1954: As the Battle of Dien Bien Phu continued to play out, the Geneva Conference on Indochina agrees to divide Vietnam into a northern zone governed by the Vietminh party of Ho Chi Minh, and a southern zone governed by the State of Vietnam, a nominal republic. The conference was attended by the USSR, United States, France, the UK and the Peoples Republic of China, none of whom were happy with the decision, especially since the going in position for all parties was a unified state.
1956: Forty-five nautical miles south of Nantucket Island, the Swedish liner MS Stockholm collides with Italian luxury liner SS Andrea Doria in a heavy fog, destroying the bow of Stockholm and fatally puncturing the hull of Andrea Doria, which capsizes and sinks the next day. 51 people die in the collision. The tragedy sparked a number of safety improvements for the shipping industry, not the least of which was mandating that a functioning radio be installed for use on the navigation bridge, instead of in its own space elsewhere. True… In 1956: Radio Rooms- delivering notes by pneumatic tubes…unbelieveable. The wreckage is a popular and dangerous dive site, considered by many to be “the Mount Everest of diving” because of its depth (~160 feet at the top) and the strong currents that surge through the sound
1961: Astronaut Virgil I. “Gus” Grissom makes the United States’ second flight into space aboard the Liberty Bell 7. His 15 minute sub-orbital flight reaches an apogee of 118 miles and lands 300 miles downrange from Cape Canaveral. After touchdown, the prototype explosive hatch on the capsule fires, opening the cockpit to seawater which nearly drowns Grissom. The recovery helicopter cannot keep the capsule from sinking and cuts it free as its wheels touch the water, after which they pluck the foundering astronaut out of the water, his space suit filled with multiple gallons of the Caribbean Sea. Grissom went on to be the first American to fly twice into space (Gemini 3, with John Young), and was commander of the first Apollo mission, in which he and fellow astronauts Ed White and Roger Chaffee died in a fire on the launch pad in January, 1967.
1969: The crew of Apollo 11 splashes down in the Pacific Ocean, completing President Kennedy’s goal of sending a man to the moon and safely returning to Earth. In an odd display of the concept of “an abundance of caution” over an unknown threat of extraterrestrial infection, the crew are required to don Biological Isolation Garments before opening the hatch to the Command Module, and a disinfectant crew follows them all the way to an Airstream trailer outfitted as a biological isolation living space, where they remain ensconced with a flight surgeon for 21 days.
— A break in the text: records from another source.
(** *** What a hit of [wikiLinkExists] means *)

Lemma has_insert_inv {V} (k k' : string) (v : V) (m : gmap string V) :
  has k (<[k' := v]> m) = true -> k = k' \/ has k m = true.
Proof.
  unfold has. destruct (decide (k' = k)) as [->|Hne]; [by left|].
  rewrite lookup_insert_ne by done. by right.
Qed.

Lemma isMdSuffix_lower (s : string) : isMdSuffix (toLowerCase s) = isMdSuffix s.
Proof. unfold isMdSuffix. by rewrite toLowerCase_idem. Qed.

Lemma stripMd_lower (s : string) : toLowerCase (stripMd s) = stripMd (toLowerCase s).
Proof.
  induction s as [|c s IH]; [reflexivity|].
  cbn [stripMd]. change (toLowerCase (String c s)) with (String (lowerChar c) (toLowerCase s)).
  cbn [stripMd].
  change (String (lowerChar c) (toLowerCase s)) with (toLowerCase (String c s)).
  rewrite isMdSuffix_lower.
  destruct (isMdSuffix (String c s)); [reflexivity|].
  simpl. by rewrite IH.
Qed.

Lemma traced_mono (l l' : list Note) (lk : Lookup) :
  (forall n, n ∈ l -> n ∈ l') -> traced l lk -> traced l' lk.
Proof.
  intros Hsub (H1 & H2 & H3 & H4 & H5).
  repeat split; intros k Hk;
    [destruct (H1 k Hk) as (n & ? & ? & ?)
    |destruct (H2 k Hk) as (n & ? & ? & ?)
    |destruct (H3 k Hk) as (n & ? & ? & ?)
    |destruct (H4 k Hk) as (n & ? & ? & ?)
    |destruct (H5 k Hk) as (n & ? & ? & ?)];
    exists n; auto.
Qed.

Lemma addEntry_traced (l : list Note) (lk : Lookup) (m : Note) :
  traced l lk -> traced (l ++ [m]) (addEntry lk m).
Proof.
  intros Ht.
  assert (Hold : traced (l ++ [m]) lk).
  { apply (traced_mono l); [|done]. intros n Hn. apply elem_of_app. by left. }
  assert (Hm : m ∈ l ++ [m]) by (apply elem_of_app; right; by left).
  unfold addEntry. destruct (isNote m) eqn:Em; simpl.
  - destruct Hold as (H1 & H2 & H3 & H4 & H5).
    repeat split; simpl; intros k Hk;
      apply has_insert_inv in Hk as [->|Hk];
      try (exists m; by auto);
      apply has_insert_inv in Hk as [->|Hk];
      try (exists m; by auto); auto.
  - destruct (has _ (mediaLookup lk)); [done|].
    destruct Hold as (H1 & H2 & H3 & H4 & H5). by repeat split.
Qed.

Lemma foldl_traced (ms l : list Note) (lk : Lookup) :
  traced l lk -> traced (l ++ ms) (foldl addEntry lk ms).
Proof.
  revert l lk. induction ms as [|m ms IH]; intros l lk Ht; simpl.
  - by rewrite app_nil_r.
  - replace (l ++ m :: ms) with ((l ++ [m]) ++ ms) by by rewrite <- app_assoc.
    apply IH. by apply addEntry_traced.
Qed.

Lemma build_traced (notes : list Note) : traced notes (buildNoteLookupMaps notes).
Proof.
  apply (foldl_traced notes [] cleared).
  repeat split; intros k Hk; by vm_compute in Hk.
Qed.

Lemma lower_app_md (t : string) :
  toLowerCase (t +:+ ".md") = toLowerCase t +:+ ".md".
Proof. by rewrite toLowerCase_app. Qed.

Lemma append_slash_inj (a b : string) : "/" +:+ a = "/" +:+ b -> a = b.
Proof. intros H. by injection H. Qed.

Lemma wikiLinkExists_sound (notes : list Note) (target : string) :
  wikiLinkExists (buildNoteLookupMaps notes) target = true ->
  exists n, n ∈ notes /\ isNote n = true /\ matchesNote n target.
Proof.
  destruct (build_traced notes) as (H1 & H2 & H3 & H4 & H5).
  unfold wikiLinkExists. rewrite !orb_true_iff.
  unfold matchesNote, lowerKeys.
  intros [[[[[[[H|H]|H]|H]|H]|H]|H]|H].
  - destruct (H1 _ H) as (n & Hn & Hnote & [->| ->]); exists n;
      (split; [done|split; [done|left]]); [|rewrite stripMd_lower]; set_solver.
  - destruct (H1 _ H) as (n & Hn & Hnote & [E|E]); exists n;
      (split; [done|split; [done|right]]);
      rewrite <- lower_app_md, E; [|rewrite stripMd_lower];
      set_solver.
  - destruct (H2 _ H) as (n & Hn & Hnote & [E|E]); exists n;
      (split; [done|split; [done|left]]); rewrite E; set_solver.
  - destruct (H2 _ H) as (n & Hn & Hnote & [E|E]); exists n;
      (split; [done|split; [done|right]]); rewrite E; set_solver.
  - destruct (H3 _ H) as (n & Hn & Hnote & [->| ->]); exists n;
      (split; [done|split; [done|left]]); [|rewrite stripMd_lower]; set_solver.
  - destruct (H4 _ H) as (n & Hn & Hnote & [E|E]); exists n;
      (split; [done|split; [done|left]]); rewrite E; [|rewrite stripMd_lower];
      set_solver.
  - destruct (H5 _ H) as (n & Hn & Hnote & [E|E]); exists n;
      apply append_slash_inj in E;
      (split; [done|split; [done|left]]); rewrite E; [rewrite stripMd_lower|];
      set_solver.
  - destruct (H5 _ H) as (n & Hn & Hnote & [E|E]); exists n;
      apply append_slash_inj in E;
      (split; [done|split; [done|right]]); rewrite E; [rewrite stripMd_lower|];
      set_solver.
Qed.

Lemma wikiLinkExists_complete (notes : list Note) (n : Note) (target : string) :
  n ∈ notes -> isNote n = true -> matchesNote n target ->
  wikiLinkExists (buildNoteLookupMaps notes) target = true.
Proof.
  intros Hin Hn Hm.
  destruct (build_registers notes n Hin Hn)
    as (_ & _ & HpL & HsL & _ & _ & HnL & HnsL & HeS & HeN).
  unfold wikiLinkExists. rewrite !orb_true_iff.
  unfold matchesNote, lowerKeys in Hm.
  rewrite <- (stripMd_lower (name n)) in Hm.
  rewrite !elem_of_cons in Hm.
  destruct Hm as [[E|[E|[E|[E|E]]]]|[E|[E|[E|[E|E]]]]];
    try (by apply not_elem_of_nil in E).
  - do 5 left. right. by rewrite E.
  - do 5 left. right. by rewrite E.
  - do 2 left. right. by rewrite E.
  - do 2 left. right. by rewrite E.
  - do 4 left. right. by rewrite E.
  - do 4 left. right. by rewrite E.
  - right. by rewrite E.
  - right. by rewrite E.
Qed.

(** On ASCII text, [wikiLinkExists] answers true exactly when some note of
    the collection has the target, or the target followed by [.md], among its
    lowercase keys. *)
Theorem wikiLinkExists_iff (notes : list Note) (target : string) :
  asciiOnly notes = true ->
  isAscii target = true ->
  wikiLinkExists (buildNoteLookupMaps notes) target = true <->
  exists n, n ∈ notes /\ isNote n = true /\ matchesNote n target.
Proof.
  intros _ _. split; [apply wikiLinkExists_sound|].
  intros (n & Hin & Hn & Hm). by eapply wikiLinkExists_complete.
Qed.

(** The theorem on the note [Docs/Plan.md]: the target [plan] is found, and
    the target [docs] is not. *)
Lemma wikiLinkExists_iff_witness :
  let plan := mkNote "Docs/Plan.md" "Plan" "Docs" "note" None in
  NoteIndex.wikiLinkExists (NoteIndex.buildNoteLookupMaps [plan]) "plan" = true /\
  ~ (exists n, n ∈ [plan] /\ isNote n = true /\ NoteIndex.matchesNote n "docs").
Proof.
  intros plan. split.
  - apply (wikiLinkExists_iff [plan] "plan"); [reflexivity|reflexivity|].
    exists plan. split; [by left|]. split; [reflexivity|].
    left. unfold lowerKeys. vm_compute. set_solver.
  - intros H.
    apply (wikiLinkExists_iff [plan] "docs") in H; [|reflexivity|reflexivity].
    by vm_compute in H.
Defined.

(** On ASCII text, the answer of [wikiLinkExists] does not change with the
    letter case of the target. *)
Theorem wikiLinkExists_case_insensitive (notes : list Note) (t1 t2 : string) :
  asciiOnly notes = true ->
  isAscii t1 = true ->
  isAscii t2 = true ->
  caseVariant t1 t2 ->
  wikiLinkExists (buildNoteLookupMaps notes) t1
  = wikiLinkExists (buildNoteLookupMaps notes) t2.
Proof.
  intros _ _ _ Hcase.
  assert (Hsame : forall n, matchesNote n t1 <-> matchesNote n t2).
  { intros n. unfold matchesNote. unfold caseVariant in Hcase. by rewrite Hcase. }
  apply eq_true_iff_eq. split; intros H;
    apply wikiLinkExists_sound in H as (n & Hin & Hn & Hm);
    apply (wikiLinkExists_complete notes n); auto; by apply Hsame.
Qed.

Lemma wikiLinkExists_case_insensitive_witness :
  NoteIndex.wikiLinkExists
    (NoteIndex.buildNoteLookupMaps [mkNote "Docs/Plan.md" "Plan" "Docs" "note" None])
    "DOCS/PLAN"
  = NoteIndex.wikiLinkExists
    (NoteIndex.buildNoteLookupMaps [mkNote "Docs/Plan.md" "Plan" "Docs" "note" None])
    "docs/plan".
Proof.
  apply wikiLinkExists_case_insensitive; reflexivity.
Defined.

(** Only the notes of the collection count: two collections with the same
    notes, in whatever order and with whatever media entries, give the same
    answers. *)
Theorem wikiLinkExists_notes_only (l1 l2 : list Note) (target : string) :
  (forall n, isNote n = true -> (n ∈ l1 <-> n ∈ l2)) ->
  wikiLinkExists (buildNoteLookupMaps l1) target
  = wikiLinkExists (buildNoteLookupMaps l2) target.
Proof.
  intros Hsame. apply eq_true_iff_eq. split; intros H;
    apply wikiLinkExists_sound in H as (n & Hin & Hn & Hm);
    apply (wikiLinkExists_complete _ n); auto; by apply (Hsame n Hn).
Qed.

Lemma wikiLinkExists_notes_only_witness :
  let a := mkNote "a.md" "a" "" "note" None in
  let b := mkNote "b.md" "b" "" "note" None in
  let img := mkNote "pic.png" "pic.png" "" "image" None in
  NoteIndex.wikiLinkExists (NoteIndex.buildNoteLookupMaps [a; img; b]) "B"
  = NoteIndex.wikiLinkExists (NoteIndex.buildNoteLookupMaps [b; a]) "B".
Proof.
  intros a b img. apply wikiLinkExists_notes_only.
  intros n Hn. rewrite !elem_of_cons. split.
  - intros [->|[->|[->|H]]]; [tauto|discriminate|tauto|by apply not_elem_of_nil in H].
  - intros [->|[->|H]]; [tauto|tauto|by apply not_elem_of_nil in H].
Defined.

(** *** What an answer of [resolveMediaWikilink] means *)

Lemma addEntry_mediaTraced (l : list Note) (lk : Lookup) (m : Note) :
  mediaTraced l lk -> mediaTraced (l ++ [m]) (addEntry lk m).
Proof.
  intros Ht k p Hk.
  assert (Hold : mediaLookup lk !! k = Some p ->
                 exists e, e ∈ l ++ [m] /\ isNote e = false /\ path e = p /\
                           k = toLowerCase (filenameOf p)).
  { intros H. destruct (Ht k p H) as (e & He & ?). exists e.
    split; [apply elem_of_app; by left|done]. }
  unfold addEntry in Hk. destruct (isNote m) eqn:Em; simpl in Hk; [by apply Hold|].
  destruct (has _ (mediaLookup lk)); [by apply Hold|]. simpl in Hk.
  destruct (decide (toLowerCase (filenameOf (path m)) = k)) as [<-|Hne].
  - rewrite lookup_insert_eq in Hk. injection Hk as <-.
    exists m. split; [apply elem_of_app; right; by left|done].
  - rewrite lookup_insert_ne in Hk by done. by apply Hold.
Qed.

Lemma foldl_mediaTraced (ms l : list Note) (lk : Lookup) :
  mediaTraced l lk -> mediaTraced (l ++ ms) (foldl addEntry lk ms).
Proof.
  revert l lk. induction ms as [|m ms IH]; intros l lk Ht; simpl.
  - by rewrite app_nil_r.
  - replace (l ++ m :: ms) with ((l ++ [m]) ++ ms) by by rewrite <- app_assoc.
    apply IH. by apply addEntry_mediaTraced.
Qed.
1973: Death of Eddie Rickenbacker (b.1890), pioneering race car driver, World War I fighter ace (26 confirmed kills), owner of the Indianapolis Motor Speedway, and CEO of Eastern Airlines. Rickenbacker also acted as President Roosevelt’s personal courier during World War II, commandeering a B-17 to transport him to meet with General Douglas MacArthur on a subject that remains unknown to this day. During the trip across the Pacific, the crew became lost, and the pilot was forced to ditch the aircraft at sea, which led to an ordeal of survival for 26 days in a rubber raft. Rickenbacker would always credit God-directed miracles for their survival, most notably the time when a seagull alighted on his head and remained there for nearly an hour while Rickenbacker slowly reached up and captured it. They carefully divided all the parts evenly, which kept them alive for several more days. During his time at the helm of Eastern, he wrote in his autobiography what many of us in the aviation world believe is a fundamental truth: “I have never liked to use the word ‘safe’ in connection with either Eastern Airlines or the entire transportation field; I prefer the word ‘reliable.’”
2003: Death of the GI’s best friend, Bob Hope.